Almost the same pathways are found to the subjects HT and MN in case of recalling a name of “mouth.” However, the estimated areas of the Broca and FuG are opposite between HT and MN. It is said that the dominant language area is opposite in some left-handed person, therefore, the dominant language area is supposed to be different between these two subjects.

5 Conclusion

In this study, we estimated human brain activities while human subjects who were looking at line drawings of the human body parts and recalling their names silently. ECDs were localized to the word generation area and the image recognition area.

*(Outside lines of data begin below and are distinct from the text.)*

(** C15: a proposer alone with a reliable network terminates.  With every RPC
    delivered, no overflow and no other proposer, [startHelper] returns after
    at most two rounds; all peers have then decided the slot on one value,
    which is the proposer's own or one that some peer had accepted. *)
Theorem lone_proposer_decides now net self s v cl :
  let n := Z.of_nat (length cl) in
  (self < length cl)%nat -> (forall j, reliable (net j) (length cl)) ->
  (forall j, 0 <= now j /\ now j * n + Z.of_nat self < 2 ^ 63) ->
  (forall p, p ∈ cl -> 0 <= seqNumHighest (slotOf p s) /\ seqNumHighest (slotOf p s) + n < 2 ^ 63) ->
  exists cl' w, startHelper 2 now net self s v cl = Ret (cl', w) /\ length cl' = length cl /\
    (forall p, p ∈ cl' -> isDecided (slotOf p s) = true /\ slotValue (slotOf p s) = w) /\
    (w = v \/ exists p, p ∈ cl /\ 0 < seqNumAccepted (slotOf p s) /\ w = slotValue (slotOf p s)).
Proof.
  intros n Hself Hnet Hnow Hhi.
  destruct (lookup_lt_is_Some_2 _ _ Hself) as [p Hp].
  assert (Hpin : p ∈ cl) by (by eapply list_elem_of_lookup_2).
  unfold startHelper. rewrite Hp. cbn [deref mbind outcome_bind].
  destruct (enter_spec s p) as (p' & -> & Hs & Hc & _).
  assert (Hback : forall q, q ∈ <[self := p']> cl -> exists q', q' ∈ cl /\ slotOf q s = slotOf q' s).
  { intros q [j Hj]%list_elem_of_lookup. apply list_lookup_insert_Some in Hj as [(_ & <- & _)|[_ Hj]].
    - by exists p.
    - exists q. split; [by eapply list_elem_of_lookup_2|done]. }
  destruct (proposeLoop_two_rounds now net self (map_get 0 (maxDone p') (me p')) s v
              (seqNumHighest (slotOf p s)) (<[self := p']> cl) 0) as (cl' & w & E & Hlen & Hall & Hcand).
  - by rewrite length_insert.
  - intros j. rewrite length_insert. apply Hnet.
  - rewrite length_insert. apply Hnow.
  - by apply Hhi.
  - rewrite length_insert. by apply Hhi.
  - intros q Hq. rewrite length_insert. destruct (Hback q Hq) as (q' & Hq' & ->). by apply Hhi.
  - exists cl', w. rewrite length_insert in Hlen. split_and!; auto.
    + intros q Hq. unfold all_decided in Hall. rewrite Forall_forall in Hall. auto.
    + destruct Hcand as [->|(q & Hq & Hpos & ->)]; [by left|right].
      destruct (Hback q Hq) as (q' & Hq' & Eq). exists q'. rewrite <- Eq. auto.
Qed.

Lemma lone_proposer_decides_witness :
  exists cl' w, startHelper 2 (fun _ => 10) demo_net 0 4 (demoValue 7) demo_cluster = Ret (cl', w) /\
    length cl' = 3%nat.
Proof.
  destruct (lone_proposer_decides (fun _ => 10) demo_net 0 4 (demoValue 7) demo_cluster)
    as (cl' & w & E & Hl & _).
  - cbn. lia.
  - exact demo_reliable.
  - intros j. split; vm_compute; [discriminate|reflexivity].
  - intros p Hp. unfold demo_cluster in Hp. rewrite !elem_of_cons in Hp.
    destruct Hp as [->|[->|[->|Hp]]]; [split; vm_compute; [discriminate|reflexivity]..|by apply not_elem_of_nil in Hp].
  - exists cl', w. split; assumption.
Defined.

(** Sequence numbers obey their rule exactly while [int64] does not
    overflow.  Then the number is above the highest number seen and not below
    the clock's, its residue is the peer's index (so no two peers share a
    number), and a raised number exceeds the highest one by at most the number
    of peers.  With seven peers, though, the clock of April 2014 overflows:
    peer 3 starts from number 1, which has not its residue. *)
Lemma seq_num_rule now n me max :
  0 < n -> 0 <= me < n -> 0 <= now -> now * n + me < 2 ^ 63 -> 0 <= max -> max + n < 2 ^ 63 ->
  (exists k, nextSeqNum now n me max = Ret k /\ max < k /\ k mod n = me /\
     now * n + me <= k < 2 ^ 63 /\ (k = now * n + me \/ k <= max + n)) /\
  nextSeqNum 1398000000000000000 7 3 0 = Ret 1.
Proof.
  intros. split; [by apply nextSeqNum_spec|vm_compute; reflexivity].
Qed.

Lemma seq_num_rule_demo : exists k, nextSeqNum 1398000000000000000 3 2 4194000000000000007 = Ret k /\
  k mod 3 = 2 /\ 4194000000000000007 < k <= 4194000000000000010.
Proof.
  destruct (seq_num_rule 1398000000000000000 3 2 4194000000000000007) as [(k & E & H1 & H2 & H3 & H4) _]; try lia.
  exists k. split; [exact E|split; [exact H2|lia]].
Defined.

(** The slot counters are right.  In every state a peer reaches from
    [Make], [MinUndecidedSlot] terminates within the number of stored slots
    and returns the least slot that is not decided; no decided slot is above
    [maxDecidedSlot], which is itself decided unless it is 0. *)
Lemma slot_counters_correct ps me b p0 p :
  Make ps me b = Ret (inl p0) -> rtc step p0 p ->
  (exists p' r, MinUndecidedSlot (S (size (timeSlot p))) p = Some (p', r) /\ mu_Status r = OK /\
     0 <= mu_SlotNum r /\ ~ decided p (mu_SlotNum r) /\
     (forall s, 0 <= s < mu_SlotNum r -> decided p s)) /\
  (forall s, decided p s -> s <= maxDecidedSlot p) /\
  (maxDecidedSlot p = 0 \/ decided p (maxDecidedSlot p)).
Proof.
  intros Hmk Hr.
  assert (Hc : counters_ok p).
  { eapply (rtc_invariant step); [|by eapply Make_counters|done]. exact counters_step. }
  destruct Hc as [Hmax Hmin Hpos Hreach]. split_and!; auto.
  destruct (scanUndecided_total (S (size (timeSlot p))) (minUndecidedSlot p) p) as [[p' n] E].
  { pose proof (decidedFrom_size (minUndecidedSlot p) p). lia. }
  unfold MinUndecidedSlot. rewrite E. cbn. do 2 eexists. split; [done|]. cbn.
  apply scanUndecided_spec in E as (_ & _ & _ & Hle & Hn & Hall). split_and!; auto; [lia|].
  intros s Hs. destruct (decide (s < minUndecidedSlot p)); [apply Hmin; lia|apply Hall; lia].
Qed.

Definition demo_peer : px := (Decide (mkDecideArgs 2 (demoValue 2)) (Decide (mkDecideArgs 0 (demoValue 1))
  (mkPx None false three 1 ∅ ∅ false (list_to_map ((fun i => (i, -1)) <$> seqZ 0 3)) 0 0)).1).1.

Lemma slot_counters_demo :
  exists p' r, MinUndecidedSlot (S (size (timeSlot demo_peer))) demo_peer = Some (p', r) /\ mu_SlotNum r = 1.
Proof.
  destruct (slot_counters_correct three 1 true _ demo_peer eq_refl) as [(p' & r & E & _) _].
  - eapply rtc_l; [apply step_Decide|]. eapply rtc_l; [apply step_Decide|]. apply rtc_refl.
  - exists p', r. split; [exact E|]. vm_compute in E. injection E as _ <-. reflexivity.
Defined.

(** A peer keeps its promises, except through [Put].  Every RPC and local
    call leaves every slot's promise at least as high, its decision in place
    and its accepted number at or below the promise, unless it is a [Put] on
    an undecided slot, and such a [Put] does break a promise: a slot that
    promised 9 accepts number 6 after it. *)
Lemma peer_keeps_promises :
  (forall p p', step p p' ->
     (forall s, seqNumHighest (slotOf p s) <= seqNumHighest (slotOf p' s) /\
        (decided p s -> decided p' s) /\
        (seqNumAccepted (slotOf p s) <= seqNumHighest (slotOf p s) ->
         seqNumAccepted (slotOf p' s) <= seqNumHighest (slotOf p' s))) \/
     exists args, p' = (Put args p).1 /\ ~ decided p (pu_SlotNum args)) /\
  (let p := (Prepare (mkPrepareArgs 4 9 1 (-1)) (freshPeer 0)).1 in
   pr_Status (Prepare (mkPrepareArgs 4 9 1 (-1)) (freshPeer 0)).2 = OK /\
   ar_Status (Accept (mkAcceptArgs 4 6 (demoValue 1)) p).2 = Reject /\
   ar_Status (Accept (mkAcceptArgs 4 6 (demoValue 1))
                (Put (mkPutArgs 4 (demoValue 2) 5 5) p).1).2 = OK).
Proof. split; [exact step_remembers|]. vm_compute. auto. Qed.

Lemma peer_keeps_promises_demo :
  let p := freshPeer 0 in let p' := (Decide (mkDecideArgs 2 None) p).1 in
  remembers p p' \/ exists args, p' = (Put args p).1 /\ ~ decided p (pu_SlotNum args).
Proof.
  exact (proj1 peer_keeps_promises _ _ (step_Decide (freshPeer 0) (mkDecideArgs 2 None))).
Defined.

End Paxos.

In the previous research, we have detected a pathway regarding with the recalling of the names of body parts. By use of ECDL method, ECDs were localized to the right angular gyrus, the right fusiform gyrus and the right temporal pole. These areas are related to the integrated process of visual recognition of picture and the recalling of word. Some of these areas are also related to the image recognition and word generation. The chapter is a continuation of the previous research [12].

In case of the subject HT, estimated activities concentrate to the left hemisphere, e.g. the Broca’s area and the Wernicke’s area, so his language area is supposed to be the left hemisphere.

In case of the subject MN, left-handed person, although the input pathway is the same as HT, the out pathway is different from HT. It should be noted that there might be the difference of the dominant hemisphere between input and output of the language on her, or she might use both hemispheres in language process.

Because of some activities on the right ParaHip is observed, the process of search and preservation to the memory is done here. Further, we observe activities on the PstCG, which is a part of the somatosensory area, so the subjects made some somatosensory process during recalling the name of “mouth”.